About this task: This exercise asks for the entries below to be printed exactly.

[Start of Attachment]

Inductive effect : Type → Type :=
  (** one use of the memory, under its lock *)
  | Access {X} (f : Memory → X * Memory) : effect X
  (** [slot_clock.now()], [slot_clock.now_duration()], [Instant::now()] *)
  | ClockNow : effect (option Slot)
  | ClockNowDuration : effect (option N)
  | InstantNow : effect N
  (** the slashing database *)
  | CheckBlockProposal (pubkey : PublicKeyBytes) (header : BeaconBlockHeader) (domain : Hash256)
      : effect (outcome NotSafe Safe)
  | CheckAttestations (l : list (AttestationData * PublicKeyBytes * Hash256 * CheckSlashability))
      : effect (outcome NotSafe (list (outcome NotSafe Safe)))
  | PruneSignedAttestations (pubkeys : list PublicKeyBytes) (epoch : Epoch) : effect (outcome NotSafe unit)
  | PruneSignedBlocks (pubkeys : list PublicKeyBytes) (slot : Slot) : effect (outcome NotSafe unit)
  (** [voting_context_tx.send_replace(..)], and the locked map of a shared context *)
  | PublishVotingContext (vc : VotingContext) : effect unit
  | RememberVote (vc : VotingContext) (committee_id : CommitteeId) (vote : SlotVote)
      : effect (outcome CommitteeDecisionConflict unit)
  (** a request to the signature collector, up to its first wait *)
  | Sign (call : SignCall) : effect unit
  (** whether the executor takes a task, and whether it delivers its result *)
  | ExecutorTakes : effect bool
  | ExecutorDelivers : effect bool
  (** whether a write to the database succeeds *)
  | DatabaseWrites : effect bool
  (** the waits: for a signature, for a watched value, for time *)
  | AwaitSignature : effect (outcome Collection.CollectionError BlsSignature)
  | AwaitRegistered (metadata : SignatureMetadata) (index : ValidatorIndex) (pubkey : PublicKeyBytes)
      (root : Hash256) (required_companion : option Hash256)
      : effect (outcome Collection.CollectionError BlsSignature)
  | WaitVotingContext (slot : Slot) : effect (option VotingContext)
  | WaitFor {X} (f : Memory → option X) : effect (option X)
  | Sleep (duration : N) : effect unit
  | BarrierWait (id : N) (pubkey : PublicKeyBytes) : effect unit
  (** the QBFT instances *)
  | DecideProposer (id : ProposerInstanceId) (data : ProposerConsensusData)
      (validator : ProposerConsensusDataValidator) (mode : TimeoutMode) (members : list OperatorId)
      : effect (outcome ManagerError (Completed ProposerConsensusData))
  | DecideVote (id : CommitteeInstanceId) (data : BeaconVote) (validator : BeaconVoteValidator)
      (mode : TimeoutMode) (members : list OperatorId) : effect (outcome ManagerError (Completed BeaconVote))
  | DecideGloasVote (id : CommitteeInstanceId) (data : GloasBeaconVote) (validator : GloasBeaconVoteValidator)
      (mode : TimeoutMode) (members : list OperatorId)
      : effect (outcome ManagerError (Completed GloasBeaconVote))
  | DecideAggregator (id : AggregatorCommitteeInstanceId) (data : AggregatorCommitteeConsensusData)
      (mode : TimeoutMode) (members : list OperatorId)
      : effect (outcome ManagerError (Completed AggregatorCommitteeConsensusData))
  (** a wait that a deadline may cut short *)
  | Within {X} (e : effect X) : effect (option X).

(** Where a program can be suspended. *)
Fixpoint awaits {X} (e : effect X) : bool :=
  match e with
  | AwaitSignature | AwaitRegistered _ _ _ _ _ | WaitVotingContext _ | WaitFor _ | Sleep _ | BarrierWait _ _
  | DecideProposer _ _ _ _ _ | DecideVote _ _ _ _ _ | DecideGloasVote _ _ _ _ _ | DecideAggregator _ _ _ _
  | ExecutorDelivers => true
  | Within e => awaits e
  | _ => false
  end.

(** ** Programs *)

(** [Par] is [join_all] and [FuturesUnordered]: the programs run side by side, and the rest
    gets their results in the order in which they come. *)
Inductive prog (A : Type) : Type :=
  | Ret (a : A)
  | Call {X : Type} (e : effect X) (k : X → prog A)
  | Par {X : Type} (ps : list (prog X)) (k : list X → prog A).
#[global] Arguments Ret {A} a.
#[global] Arguments Call {A X} e k.
#[global] Arguments Par {A X} ps k.

Fixpoint prog_bind {A B} (p : prog A) (f : A → prog B) : prog B :=
  match p with
  | Ret a => f a
  | Call e k => Call e (λ x, prog_bind (k x) f)
  | Par ps k => Par ps (λ xs, prog_bind (k xs) f)
  end.

(** All results, or none. *)
Fixpoint all_some {A} (l : list (option A)) : option (list A) :=
  match l with
  | [] => Some []
  | o :: l => x ← o; xs ← all_some l; Some (x :: xs)
  end.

[End of Attachment]

Answer to this exercise:
Inductive effect : Type → Type :=
  (** one use of the memory, under its lock *)
  | Access {X} (f : Memory → X * Memory) : effect X
  (** [slot_clock.now()], [slot_clock.now_duration()], [Instant::now()] *)
  | ClockNow : effect (option Slot)
  | ClockNowDuration : effect (option N)
  | InstantNow : effect N
  (** the slashing database *)
  | CheckBlockProposal (pubkey : PublicKeyBytes) (header : BeaconBlockHeader) (domain : Hash256)
      : effect (outcome NotSafe Safe)
  | CheckAttestations (l : list (AttestationData * PublicKeyBytes * Hash256 * CheckSlashability))
      : effect (outcome NotSafe (list (outcome NotSafe Safe)))
  | PruneSignedAttestations (pubkeys : list PublicKeyBytes) (epoch : Epoch) : effect (outcome NotSafe unit)
  | PruneSignedBlocks (pubkeys : list PublicKeyBytes) (slot : Slot) : effect (outcome NotSafe unit)
  (** [voting_context_tx.send_replace(..)], and the locked map of a shared context *)
  | PublishVotingContext (vc : VotingContext) : effect unit
  | RememberVote (vc : VotingContext) (committee_id : CommitteeId) (vote : SlotVote)
      : effect (outcome CommitteeDecisionConflict unit)
  (** a request to the signature collector, up to its first wait *)
  | Sign (call : SignCall) : effect unit
  (** whether the executor takes a task, and whether it delivers its result *)
  | ExecutorTakes : effect bool
  | ExecutorDelivers : effect bool
  (** whether a write to the database succeeds *)
  | DatabaseWrites : effect bool
  (** the waits: for a signature, for a watched value, for time *)
  | AwaitSignature : effect (outcome Collection.CollectionError BlsSignature)
  | AwaitRegistered (metadata : SignatureMetadata) (index : ValidatorIndex) (pubkey : PublicKeyBytes)
      (root : Hash256) (required_companion : option Hash256)
      : effect (outcome Collection.CollectionError BlsSignature)
  | WaitVotingContext (slot : Slot) : effect (option VotingContext)
  | WaitFor {X} (f : Memory → option X) : effect (option X)
  | Sleep (duration : N) : effect unit
  | BarrierWait (id : N) (pubkey : PublicKeyBytes) : effect unit
  (** the QBFT instances *)
  | DecideProposer (id : ProposerInstanceId) (data : ProposerConsensusData)
      (validator : ProposerConsensusDataValidator) (mode : TimeoutMode) (members : list OperatorId)
      : effect (outcome ManagerError (Completed ProposerConsensusData))
  | DecideVote (id : CommitteeInstanceId) (data : BeaconVote) (validator : BeaconVoteValidator)
      (mode : TimeoutMode) (members : list OperatorId) : effect (outcome ManagerError (Completed BeaconVote))
  | DecideGloasVote (id : CommitteeInstanceId) (data : GloasBeaconVote) (validator : GloasBeaconVoteValidator)
      (mode : TimeoutMode) (members : list OperatorId)
      : effect (outcome ManagerError (Completed GloasBeaconVote))
  | DecideAggregator (id : AggregatorCommitteeInstanceId) (data : AggregatorCommitteeConsensusData)
      (mode : TimeoutMode) (members : list OperatorId)
      : effect (outcome ManagerError (Completed AggregatorCommitteeConsensusData))
  (** a wait that a deadline may cut short *)
  | Within {X} (e : effect X) : effect (option X).

(** Where a program can be suspended. *)
Fixpoint awaits {X} (e : effect X) : bool :=
  match e with
  | AwaitSignature | AwaitRegistered _ _ _ _ _ | WaitVotingContext _ | WaitFor _ | Sleep _ | BarrierWait _ _
  | DecideProposer _ _ _ _ _ | DecideVote _ _ _ _ _ | DecideGloasVote _ _ _ _ _ | DecideAggregator _ _ _ _
  | ExecutorDelivers => true
  | Within e => awaits e
  | _ => false
  end.

(** ** Programs *)

(** [Par] is [join_all] and [FuturesUnordered]: the programs run side by side, and the rest
    gets their results in the order in which they come. *)
Inductive prog (A : Type) : Type :=
  | Ret (a : A)
  | Call {X : Type} (e : effect X) (k : X → prog A)
  | Par {X : Type} (ps : list (prog X)) (k : list X → prog A).
#[global] Arguments Ret {A} a.
#[global] Arguments Call {A X} e k.
#[global] Arguments Par {A X} ps k.

Fixpoint prog_bind {A B} (p : prog A) (f : A → prog B) : prog B :=
  match p with
  | Ret a => f a
  | Call e k => Call e (λ x, prog_bind (k x) f)
  | Par ps k => Par ps (λ xs, prog_bind (k xs) f)
  end.

(** All results, or none. *)
Fixpoint all_some {A} (l : list (option A)) : option (list A) :=
  match l with
  | [] => Some []
  | o :: l => x ← o; xs ← all_some l; Some (x :: xs)
  end.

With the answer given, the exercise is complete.